A splintered vision
In a perfect world, our Kannada and Marathi chauvinists would annihilate each other, disappearing in a flash and leaving the world a better place, writes Samrat.india Updated: Oct 29, 2008 22:22 IST
Here’s a little thought experiment. Take a particle of Marathi chauvinism, say, a member of the Maharashtra Navnirman Sena (MNS), from the cosmopolitan masala mix formerly known as Bombay. Put it on a jet plane and accelerate it in the southward direction. Let the plane travel an hour and a half and descend in the boomtown formerly known as Bangalore. Now let the particle of Marathi chauvinism collide with an equally charged particle of Kannada chauvinism from the Kannada Rakshana Vedike (KRV).
The collision is likely to generate more heat than light. It is also likely to generate sound, as the two identify each other. The KRV man will probably see the MNS man and shout, “North Indian!” The MNS man, in utter confusion, will look around him and say, “Where?” Unfortunately for the poor fellow, little does he know that in Karnataka, he could well be mistaken for a north Indian. If he is correctly identified as a Maharashtrian, then things might get more exciting, since Karnataka and Maharashtra have a territorial dispute since 1956.
Maharashtra has been demanding that the Karnataka district of Belgaum should be given to it since the population is largely Marathi-speaking. This in the past has led to a Marathi-speaking former mayor of Belgaum being beaten up by KRV men and aged tiger Bal Thackeray warning that Kannadigas in Mumbai would be forced to leave.
In a perfect world, our Kannada and Marathi chauvinists would annihilate each other, disappearing in a flash and leaving the world a better place. That, however, somehow never happens. The local dada, like the local dog, never barks outside his street. Nor do they ever take on others their own size or kind. The Kannada chauvinist certainly is the MNS kind. The last time there were protests against ‘north Indians’, particularly from Bihar, seeking Railways jobs, was in February 2008 in Bangalore. Railway stations were vandalised, but no one was injured, so it didn’t make much of a splash.

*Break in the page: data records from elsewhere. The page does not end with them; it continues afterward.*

(* ===== verification/Wire.v ===== *)
(** * Wire: the text of the protocol

    [handle_client] (src/code/server.py, lines 37-42) turns a received
    chunk into words with [data.strip()] and [data.split()], and answers
    with fixed byte strings (lines 48-79).  This file models Python's
    white-space test, [str.strip()] and [str.split()] with no argument,
    the reply constants, and proves what the dispatcher relies on: the
    words of a line are non-empty and free of white space, a stripped
    non-empty line has a first word, and a command line built as the
    client builds it ([f"HELO {username}"], client.py line 200) splits
    back into its words exactly when the argument is one word. *)

From S2P Require Import Prelude.
From Stdlib Require Import Ascii String.

Open Scope string_scope.

(** ** White space, [strip] and [split] *)

(** [str.isspace] for a code point below 256: TAB, LF, VT, FF, CR, the
    separators 0x1C-0x1F, SPACE, NEL (0x85) and NO-BREAK SPACE (0xA0). *)
Definition is_space (c : ascii) : bool :=
  let n := nat_of_ascii c in
  (((9 <=? n) && (n <=? 13)) || ((28 <=? n) && (n <=? 32)) || (n =? 133) || (n =? 160))%nat.

Fixpoint all_space (s : string) : bool :=
  match s with
  | EmptyString => true
  | String c s' => is_space c && all_space s'
  end.

(** [s.lstrip()] *)
Fixpoint lstrip (s : string) : string :=
  match s with
  | EmptyString => EmptyString
  | String c s' => if is_space c then lstrip s' else s
  end.

(** [s.rstrip()]: a character is kept unless it is white space and only
    white space follows it. *)
Fixpoint rstrip (s : string) : string :=
  match s with
  | EmptyString => EmptyString
  | String c s' =>
      let r := rstrip s' in
      if is_space c && String.eqb r EmptyString then EmptyString else String c r
  end.

(** [s.strip()] *)
Definition strip (s : string) : string := rstrip (lstrip s).

(** Prepend a word to the word list unless it is empty. *)
Definition cons_word (w : string) (ws : list string) : list string :=
  if String.eqb w EmptyString then ws else w :: ws.

(** [split_go s = (w, ws)]: [w] is the run of non-space characters at
    the front of [s], [ws] the words after it. *)
Fixpoint split_go (s : string) : string * list string :=
  match s with
  | EmptyString => (EmptyString, [])
  | String c s' =>
      let '(w, ws) := split_go s' in
      if is_space c then (EmptyString, cons_word w ws) else (String c w, ws)
  end.

(** [s.split()]: the maximal runs of non-space characters. *)
Definition py_split (s : string) : list string :=
  let '(w, ws) := split_go s in cons_word w ws.

(** A word as [split] returns it: non-empty, no white space. *)
Definition is_word (w : string) : bool :=
  negb (String.eqb w EmptyString) &&
  forallb (fun c => negb (is_space c)) (list_ascii_of_string w).

(** [" ".join(ws)] *)
Definition join_space (ws : list string) : string := String.concat " " ws.

(** The reference meaning of [str.split()] in Python's documentation:
    cut the string at every white-space character and drop the empty
    pieces ("runs of consecutive whitespace are regarded as a single
    separator").  [cut_spaces] cuts. *)
Fixpoint cut_spaces (s : string) : list string :=
  match s with
  | EmptyString => [EmptyString]
  | String c s' =>
      let l := cut_spaces s' in
      if is_space c then EmptyString :: l
      else match l with
           | w :: ws => String c w :: ws
           | [] => [String c EmptyString]
           end
  end.

Definition split_ref (s : string) : list string :=
  List.filter (fun w => negb (String.eqb w EmptyString)) (cut_spaces s).

(** ** The replies (server.py lines 48, 51, 56, 64, 79) *)

Definition AUTH_REQUIRE : string := "500 AUTH REQUIRE".
Definition ERROR : string := "401 ERROR!".
Definition OK : string := "525 OK!".
Definition BYE : string := "BYE".
Definition AMNT (balance_str : string) : string := "AMNT:" ++ balance_str.

(** ** Lemmas *)

Lemma append_empty_l s : (EmptyString ++ s)%string = s.
Proof. reflexivity. Qed.

Lemma append_String c s1 s2 : (String c s1 ++ s2)%string = String c (s1 ++ s2).
Proof. reflexivity. Qed.

#[export] Hint Rewrite append_empty_l append_String : bank.

Lemma cons_word_empty ws : cons_word EmptyString ws = ws.
Proof. reflexivity. Qed.

Lemma cons_word_nonempty c w ws : cons_word (String c w) ws = String c w :: ws.
Proof. reflexivity. Qed.

#[export] Hint Rewrite cons_word_empty cons_word_nonempty : bank.

Lemma split_go_word s : forallb (fun c => negb (is_space c))
                          (list_ascii_of_string (split_go s).1) = true.
Proof.
  induction s as [|c s IH]; simpl; [done|].
  destruct (split_go s) as [w ws]; simpl in *.
  destruct (is_space c) eqn:Hc; simpl; [done|]. by rewrite Hc, IH.
Qed.

Lemma Forall_cons_word w ws :
  forallb (fun c => negb (is_space c)) (list_ascii_of_string w) = true ->
  Forall (fun x => is_word x = true) ws ->
  Forall (fun x => is_word x = true) (cons_word w ws).
Proof.
  intros Hw Hws. destruct w as [|c w]; [done|].
  constructor; [|done]. unfold is_word. simpl in *. by rewrite Hw.
Qed.

Lemma split_go_words s : Forall (fun x => is_word x = true) (split_go s).2.
Proof.
  induction s as [|c s IH]; simpl; [constructor|].
  pose proof (split_go_word s) as Hw.
  destruct (split_go s) as [w ws]; simpl in *.
  destruct (is_space c); simpl; [|done]. by apply Forall_cons_word.
Qed.

Lemma split_go_nil s :
  cons_word (split_go s).1 (split_go s).2 = [] <-> all_space s = true.
Proof.
  induction s as [|c s IH]; simpl; [done|].
  destruct (split_go s) as [w ws]; simpl in *.
  destruct (is_space c); simpl; [done|].
  split; [intros H; discriminate H | discriminate].
Qed.

Lemma lstrip_all_space s : all_space s = true -> lstrip s = EmptyString.
Proof.
  induction s as [|c s IH]; simpl; [done|].
  destruct (is_space c); simpl; [done|discriminate].
Qed.

Lemma rstrip_empty_iff s : rstrip s = EmptyString <-> all_space s = true.
Proof.
  induction s as [|c s IH]; simpl; [done|].
  destruct (is_space c); simpl; [rewrite <- IH|];
    destruct (String.eqb_spec (rstrip s) EmptyString); naive_solver.
Qed.

Lemma lstrip_all_space_iff s : all_space (lstrip s) = all_space s.
Proof.
  induction s as [|c s IH]; simpl; [done|].
  destruct (is_space c) eqn:Hc; simpl; [done|]. by rewrite Hc.
Qed.

Lemma split_go_lstrip s :
  cons_word (split_go (lstrip s)).1 (split_go (lstrip s)).2 =
  cons_word (split_go s).1 (split_go s).2.
Proof.
  induction s as [|c s IH]; simpl; [done|].
  destruct (is_space c) eqn:Hc; simpl; rewrite ?IH;
    destruct (split_go s) as [w ws]; by rewrite ?Hc.
Qed.

Lemma split_go_all_space s : all_space s = true -> split_go s = (EmptyString, []).
Proof.
  induction s as [|c s IH]; simpl; [done|].
  destruct (is_space c); simpl; [|discriminate].
  intros Hs. by rewrite IH.
Qed.

Lemma split_go_rstrip s : split_go (rstrip s) = split_go s.
Proof.
  induction s as [|c s IH]; simpl; [done|].
  destruct (is_space c) eqn:Hc; destruct (String.eqb_spec (rstrip s) EmptyString) as [Hr|Hr];
    simpl; rewrite ?Hc, ?IH; try done.
  apply rstrip_empty_iff in Hr. by rewrite split_go_all_space.
Qed.

(** [split_go] over a word followed by more text. *)
Lemma split_go_app_word w s :
  forallb (fun c => negb (is_space c)) (list_ascii_of_string w) = true ->
  split_go (w ++ s) = ((w ++ (split_go s).1)%string, (split_go s).2).
Proof.
  induction w as [|c w IH]; rewrite ?append_empty_l, ?append_String; simpl;
    [intros; by destruct (split_go s)|].
  intros [Hc Hw]%andb_prop. apply negb_true_iff in Hc.
  rewrite IH by done. by rewrite Hc.
Qed.

Lemma split_go_space_app s :
  split_go (" " ++ s) = (EmptyString, cons_word (split_go s).1 (split_go s).2).
Proof. rewrite append_String, append_empty_l. simpl. by destruct (split_go s). Qed.

Lemma is_word_inv w :
  is_word w = true ->
  w <> EmptyString /\ forallb (fun c => negb (is_space c)) (list_ascii_of_string w) = true.
Proof.
  unfold is_word. intros [Hne Hw]%andb_prop. split; [|done].
  intros ->. discriminate.
Qed.

Lemma cons_word_is_word w ws : is_word w = true -> cons_word w ws = w :: ws.
Proof.
  intros [Hne _]%is_word_inv. unfold cons_word.
  by destruct (String.eqb_spec w EmptyString).
Qed.

(** *** The properties of [split] the dispatcher relies on *)

(** Every element of [s.split()] is a word: non-empty, no white space. *)
Lemma py_split_words s : Forall (fun w => is_word w = true) (py_split s).
Proof.
  unfold py_split. pose proof (split_go_word s). pose proof (split_go_words s).
  destruct (split_go s) as [w ws]. by apply Forall_cons_word.
Qed.

(** [s.split()] is empty exactly when [s] is white space only. *)
Lemma py_split_nil_iff s : py_split s = [] <-> all_space s = true.
Proof.
  rewrite <- split_go_nil. unfold py_split. by destruct (split_go s).
Qed.

(** [s.strip()] is empty exactly when [s] is white space only. *)
Lemma strip_empty_iff s : strip s = EmptyString <-> all_space s = true.
Proof. unfold strip. by rewrite rstrip_empty_iff, lstrip_all_space_iff. Qed.

(** Splitting does not see the white space [strip] removes. *)
Lemma py_split_strip s : py_split (strip s) = py_split s.
Proof.
  unfold py_split, strip. rewrite split_go_rstrip.
  pose proof (split_go_lstrip s) as H.
  destruct (split_go (lstrip s)), (split_go s). exact H.
Qed.

#[export] Hint Rewrite py_split_strip : bank.

Lemma append_empty_r s : (s ++ EmptyString)%string = s.
Proof. induction s as [|c s IH]; [done|]. by rewrite append_String, IH. Qed.

(** A line that is not blank after [strip] has a first word, so
    the [parts[0]] of server.py line 42 never raises. *)
Lemma strip_nonempty_first_word s :
  strip s <> EmptyString -> exists w ws, py_split (strip s) = w :: ws.
Proof.
  intros Hs. destruct (py_split (strip s)) as [|w ws] eqn:E; [|eauto].
  rewrite py_split_strip, py_split_nil_iff, <- strip_empty_iff in E. contradiction.
Qed.

Lemma py_split_word_space w s :
  is_word w = true -> py_split (w ++ " " ++ s) = w :: py_split s.
Proof.
  intros Hw. pose proof (is_word_inv w Hw) as [_ Hsp].
  unfold py_split. rewrite split_go_app_word, split_go_space_app by done.
  simpl. rewrite append_empty_r. destruct (split_go s).
  by apply cons_word_is_word.
Qed.

(** Round trip: joining words with single spaces and splitting the
    result with [str.split()] gives the words back. *)
Lemma py_split_join ws :
  Forall (fun w => is_word w = true) ws -> py_split (join_space ws) = ws.
Proof.
  induction 1 as [|w ws Hw Hws IH]; [done|].
  destruct ws as [|w' ws'].
  - unfold join_space; simpl. unfold py_split.
    pose proof (split_go_app_word w EmptyString (proj2 (is_word_inv w Hw))) as H.
    rewrite append_empty_r in H. rewrite H. simpl.
    rewrite append_empty_r. by apply cons_word_is_word.
  - change (join_space (w :: w' :: ws')) with (w ++ " " ++ join_space (w' :: ws'))%string.
    by rewrite py_split_word_space, IH.
Qed.

(** The line [f"{cmd} {arg}"] splits into [[cmd; arg]]. *)
Lemma py_split_cmd_arg cmd arg :
  is_word cmd = true -> is_word arg = true -> py_split (cmd ++ " " ++ arg) = [cmd; arg].
Proof.
  intros Hc Ha. apply (py_split_join [cmd; arg]). by repeat constructor.
Qed.

(** [split_go] returns the first piece [cut_spaces] makes and the
    non-empty pieces after it. *)
Lemma split_go_cut s :
  exists rest, cut_spaces s = (split_go s).1 :: rest /\
    List.filter (fun w => negb (String.eqb w EmptyString)) rest = (split_go s).2.
Proof.
  induction s as [|c s (rest & Hc & Hf)]; [by exists []|].
  simpl. rewrite Hc. destruct (split_go s) as [w ws]. simpl in *.
  destruct (is_space c); simpl.
  - exists (w :: rest). split; [done|]. simpl. rewrite Hf. unfold cons_word.
    by destruct (String.eqb w EmptyString).
  - by exists rest.
Qed.

(** Equivalence with the reference: the one-pass [str.split()]
    the server applies to every line ([split_go] and [cons_word]) gives
    exactly the pieces of the line cut at every white-space character,
    with the empty pieces dropped. *)
Theorem py_split_spec s : py_split s = split_ref s.
Proof.
  unfold py_split, split_ref. destruct (split_go_cut s) as (rest & Hc & Hf).
  rewrite Hc. destruct (split_go s) as [w ws]. cbn [fst snd] in *. cbn [List.filter].
  rewrite Hf. unfold cons_word. by destruct (String.eqb w EmptyString).
Qed.
Lemma wdra_success_persists_witness :
  let m' := <["alice" := set_balance (mkAccount "secret" 100%Q) (amt_sub 100%Q 40%Q)]>
              (accounts demo_store) in
  handle_data "a" demo_store (Some "alice") "WDRA 40" =
    SContinue (mkStore m' (DiskData m') FsOk
                 (log_lines demo_store ++ [log_line "a" "alice" ("Withdraw " ++ amt_str 40%Q ++ " OK")])%list)
      (Some "alice") [OK].
Proof.
  apply (wdra_success_persists "a" demo_store "alice" (mkAccount "secret" 100%Q) "WDRA 40" "40" []
           40%Q); reflexivity.
Defined.

Lemma wdra_save_failure_diverges_witness :
  exists st', handle_data "a" demo_store_full_disk (Some "alice") "WDRA 40" =
                SRaise st' [] OSError /\
    accounts st' = <["alice" := set_balance (mkAccount "secret" 100%Q) (amt_sub 100%Q 40%Q)]>
                     (accounts demo_store_full_disk) /\
    disk st' = if bool_decide (fs demo_store_full_disk = FsWriteFails) then DiskCorrupt
               else disk demo_store_full_disk.
Proof.
  apply (wdra_save_failure_diverges "a" demo_store_full_disk "alice" (mkAccount "secret" 100%Q)
           "WDRA 40" "40" [] 40%Q); try reflexivity; discriminate.
Defined.

Lemma wdra_without_user_crashes_witness :
  handle_data "a" demo_store None "WDRA 40" = SRaise demo_store [] KeyError.
Proof. apply (wdra_without_user_crashes _ _ _ "40" [] 40%Q); reflexivity. Defined.

Lemma wdra_bad_argument_crashes_witness :
  exists e, handle_data "a" demo_store (Some "alice") "WDRA ten" = SRaise demo_store [] e.
Proof.
  apply (wdra_bad_argument_crashes _ _ _ _ ["ten"]); [reflexivity|].
  exists ValueError. reflexivity.
Defined.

This time, of course, we’ve all seen the coverage in the media. It’s sad and worrying that two of India’s most important metropolises have loud and violent minorities who want to turn them into one-language, one-religion towns rather than world cities. These chauvinists are incapable of winning elections anywhere. However, they do manage to ruin innocent lives, and great cities. If Mumbai is for Marathis, and Bangalore for Kannadigas, and Chennai for Tamils, and so on across the country, then I guess India has no real existence outside Delhi.